6. POST-UPGRADE: Analyze a PostgreSQL database (update optimizer statistics) and Post-Upgrade tasks

  • Run vacuumdb to analyze the PostgreSQL databases
    • Note: Uses parallel processes equal to 50% of CPU cores ('vacuumdb_parallel_jobs' variable)
    • Note: Before collecting statistics, the 'pg_terminator' script is launched to monitor and terminate any 'ANALYZE' blockers. Once statistics collection is complete, the script is stopped.
  • Update extensions in each database
    • Get list of installed PostgreSQL extensions
    • Get list of old PostgreSQL extensions
      • Update old PostgreSQL extensions
        • Notes: excluding: 'pg_repack' and 'pg_stat_kcache' (is exists), as it requires re-creation to update
      • Recreate old pg_stat_statements and pg_stat_kcache extensions to update
        • Notes: if pg_stat_kcache is installed
      • Recreate old pg_repack extension to update
        • Notes: if pg_repack is installed
      • Notes: if there are no old extensions, print message:
        • "The extension versions are up-to-date for the database. No update is required."
  • Perform Post-Checks
    • Make sure that physical replication is active
      • Note: if no active replication connections found, print error message: "No active replication connections found. Please check the replication status and PostgreSQL logs."
      • Create a table "test_replication" with 10000 rows on the Primary
      • Wait until the PostgreSQL replica is synchronized (max wait time: 2 minutes)
      • Drop a table "test_replication"
      • Print the result of checking the number of records
      • if the number of rows match, print info message: "The PostgreSQL Replication is OK. The number of records in the 'test_replication' table the same as the Primary."
      • if the number of rows does not match, print error message: "The number of records in the 'test_replication' table does not match the Primary. Please check the replication status and PostgreSQL logs."
  • Perform Post-Upgrade tasks
    • Ensure the current data directory is the new data directory
      • Notes: to prevent deletion the old directory if it is used
    • Delete the old PostgreSQL data directory
      • Notes: perform pg_dropcluster for Debian based
    • Delete the old PostgreSQL WAL directory
      • Notes: if 'pg_new_wal_dir' is defined
    • Remove old PostgreSQL packages
      • Notes: if 'pg_old_packages_remove' is 'true'
    • Remove temporary local access rule from pg_hba.conf
      • Notes: if it has been changed
      • Update the PostgreSQL configuration
    • pgBackRest (if 'pgbackrest_install' is 'true')
      • Check pg-path option
      • Update pg-path in pgbackrest.conf
      • Upgrade stanza
    • WAL-G (if 'wal_g_install' is 'true')
      • Update PostgreSQL data directory path in .walg.json
      • Update PostgreSQL data directory path in cron jobs
    • Wait for the analyze to complete.
      • Notes: max wait time: 1 hour ('vacuumdb_analyze_timeout' variable)
    • Check the Patroni cluster state
    • Check the current PostgreSQL version
    • Print info messages
      • List the Patroni cluster members
      • Upgrade completed

Rollback

In some scenarios, if errors occur, the pg_upgrade.yml playbook may automatically initiate a rollback. Alternatively, if the automatic rollback does not occur, you can manually execute the pg_upgrade_rollback.yml playbook to revert the changes.

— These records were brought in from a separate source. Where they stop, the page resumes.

Lemma rstrip_fixed_tail c r : rstrip (c :: r) = c :: r -> r = [] \/ rstrip r = r.
Proof.
  cbn [rstrip]. destruct (rstrip r) as [| a r'] eqn:E.
  - destruct (isspace c); intros H; inversion H. now left.
  - intros H. inversion H. now right.
Qed.

Lemma rstrip_fixed_not_space c : rstrip [c] = [c] -> isspace c = false.
Proof. cbn [rstrip]. now destruct (isspace c). Qed.

Lemma split_ws_not_nil c r : isspace c = false -> split_ws (c :: r) <> [].
Proof.
  intros Hc. cbn [split_ws]. rewrite Hc. destruct r as [| c' r'];
    [discriminate |].
  destruct (isspace c'); [discriminate |].
  destruct (split_ws (c' :: r')); discriminate.
Qed.

Lemma join_push sep c w ws :
  join sep ((c :: w) :: ws) = c :: join sep (w :: ws).
Proof. destruct ws; reflexivity. Qed.

Lemma only_plain_space c : isspace c = true ->
  negb (isspace c) || (c =? SP)%N = true -> c = SP.
Proof.
  intros Hc H. rewrite Hc in H. cbn in H. now apply N.eqb_eq in H.
Qed.

Lemma split_ws_cons2 a b r :
  split_ws (a :: b :: r) =
  if isspace a then split_ws (b :: r)
  else if isspace b then [a] :: split_ws (b :: r)
       else match split_ws (b :: r) with
            | w :: ws => (a :: w) :: ws
            | [] => [[a]]
            end.
Proof. reflexivity. Qed.

Lemma split_ws_space c r : isspace c = true -> split_ws (c :: r) = split_ws r.
Proof. intros H. cbn [split_ws]. now rewrite H. Qed.

(** A text with single plain spaces only and no space at its end is what
    its words give when joined, leading space apart. *)
Lemma join_split_ws_tidy : forall s : str,
  only_plain_spaces s = true -> contains [SP; SP] s = false ->
  rstrip s = s -> join [SP] (split_ws s) = lstrip s.
Proof.
  induction s as [| a | a b r IHr IHbr] using pair_ind; intros Hp Hc Hr.
  - reflexivity.
  - apply rstrip_fixed_not_space in Hr. cbn [split_ws lstrip].
    now rewrite Hr.
  - unfold only_plain_spaces in Hp. cbn [forallb] in Hp.
    apply andb_true_iff in Hp as [Ha Hp].
    assert (Hp' : only_plain_spaces (b :: r) = true) by exact Hp.
    rewrite contains_cons in Hc. apply orb_false_iff in Hc as [Hs Hc].
    apply rstrip_fixed_tail in Hr as [Hr | Hr]; [discriminate |].
    specialize (IHbr Hp' Hc Hr).
    rewrite split_ws_cons2.
    destruct (isspace a) eqn:Ea.
    + (* a leading space is skipped *)
      cbn [lstrip]. rewrite Ea. exact IHbr.
    + rewrite (@lstrip_nonspace a (b :: r) Ea).
      destruct (isspace b) eqn:Eb.
      * (* the word ends here: one space, then a word *)
        apply andb_true_iff in Hp as [Hb Hp].
        assert (b = SP) as ->
          by (cbn [negb orb] in Hb; now apply N.eqb_eq in Hb).
        rewrite (@split_ws_space SP r Eb) in *.
        cbn [lstrip] in IHbr. rewrite Eb in IHbr.
        destruct r as [| c r'].
        { cbn [rstrip] in Hr. rewrite Eb in Hr. discriminate. }
        assert (Ec : isspace c = false).
        { destruct (isspace c) eqn:Ec; [| reflexivity].
          cbn [forallb] in Hp. apply andb_true_iff in Hp as [Hc' _].
          pose proof (@only_plain_space c Ec Hc') as ->.
          rewrite contains_cons in Hc. apply orb_false_iff in Hc as [Hc _].
          discriminate. }
        rewrite (@lstrip_nonspace c r' Ec) in IHbr.
        destruct (split_ws (c :: r')) as [| w ws] eqn:Ew;
          [now apply split_ws_not_nil in Ew |].
        rewrite join_cons2. cbn [app]. do 2 f_equal. exact IHbr.
      * rewrite (@lstrip_nonspace b r Eb) in IHbr.
        destruct (split_ws (b :: r)) as [| w ws] eqn:Ew;
          [now apply split_ws_not_nil in Ew |].
        rewrite join_push. f_equal. exact IHbr.
Qed.

Lemma canonical_joined s :
  canonical s -> s = join [SP] (split_ws s) /\ no_dd s = true.
Proof.
  intros (Hs & Hp & Hc & Hd). apply strip_fixed_parts in Hs as [Hl Hr].
  split.
  - rewrite join_split_ws_tidy by assumption. now rewrite Hl.
  - rewrite no_dd_contains, Hd. reflexivity.
Qed.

ansible-playbook pg_upgrade_rollback.yml -e "pg_old_version=15 pg_new_version=16"
note

It's designed to be used when a PostgreSQL upgrade hasn't been fully completed and the new version hasn't been started.
The rollback operation is performed by starting the Patroni cluster with the old version of PostgreSQL using the same PGDATA.
The playbook first checks the health of the current cluster, verifies the version of PostgreSQL, and ensures the new PostgreSQL is not running. If these checks pass, the playbook switches back to the old PostgreSQL paths and restarts the Patroni service.